Starting with the line containing "Lemma plain_request q" and going on through the line containing "plain_mode | apply plain_asleep", return the lines of the data below exactly, and only those.

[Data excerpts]

:::

Lemma plain_call (m : eff (aworld D) response) : (forall w, exists l, api_call m l w) -> plain (on_api m).
Proof.
  intros H. split; intros w; destruct (H w) as (l & r & a & E & _ & Hr); unfold on_api; rewrite E; [|done].
  intros _. destruct Hr as [[resp ->] | (e & -> & He)]; [done|]. simpl. intros [= ->]. discriminate He.
Qed.

Lemma plain_request q : plain (on_api (session_request device q)).
Proof. apply plain_call. intros w. eexists. apply request_call. Qed.

Lemma plain_mode p m : plain (on_api (set_port_mode_default device p m)).
Proof. apply plain_call. intros w. destruct (mode_call p m w) as (n & _ & H). eauto. Qed.

Lemma plain_asleep d : plain (tsleep d).
Proof. by split. Qed.

Ltac plainly := repeat first
  [ progress intros | apply plain_bind | apply plain_ret | apply plain_look | apply plain_block
  | apply plain_assert | apply plain_start | apply plain_request | apply plain_mode | apply plain_asleep
  | case_match ].

Lemma settle_loop_plain fuel n d : plain (settle_loop fuel n d).
Proof. induction fuel as [|fuel IH]; cbn [settle_loop]; plainly. apply IH. Qed.

Definition start_ok (w : tworld) : Prop :=
  forall e, start_result w = Some e -> catches Exception_ e = true.

(** The two outcomes that do not accuse the firmware. *)
Definition not_failed (o : outcome unit) : Prop := o = Ok tt \/ o = Raise PytestSkip.

(** A step that never skips must have returned when the whole did not fail. *)
Lemma plain_then {A} (m : eff tworld A) (k : A -> eff tworld unit) w :
  plain m -> start_ok w -> not_failed (bind m k w).1 ->
  exists a w1, m w = (Ok a, w1) /\ not_failed (k a w1).1 /\ start_ok w1.
Proof.
  intros [Hm Sm] Hw. unfold bind. specialize (Hm w Hw). specialize (Sm w).
  destruct (m w) as [[a|e|] w1]; simpl in *.
  - intros H. exists a, w1. split_and!; [done | done |]. intros e He. apply Hw. by rewrite <- Sm.
  - intros [[=] | [= ->]]. done.
  - intros [[=] | [=]].
Qed.

Definition probe_request : request :=
  Request POST "/settings" (Some (JObj [("cache_modbus_server_enabled", JBool false)])) _SETTINGS_HTTP_TIMEOUT.

Definition stop_request : request :=
  Request POST "/settings" (Some (JObj [("cache_modbus_server_enabled", JBool false)])) (scalar 30).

:::

__Your response__
Lemma plain_request q : plain (on_api (session_request device q)).
Proof. apply plain_call. intros w. eexists. apply request_call. Qed.

Lemma plain_mode p m : plain (on_api (set_port_mode_default device p m)).
Proof. apply plain_call. intros w. destruct (mode_call p m w) as (n & _ & H). eauto. Qed.

Lemma plain_asleep d : plain (tsleep d).
Proof. by split. Qed.

Ltac plainly := repeat first
  [ progress intros | apply plain_bind | apply plain_ret | apply plain_look | apply plain_block
  | apply plain_assert | apply plain_start | apply plain_request | apply plain_mode | apply plain_asleep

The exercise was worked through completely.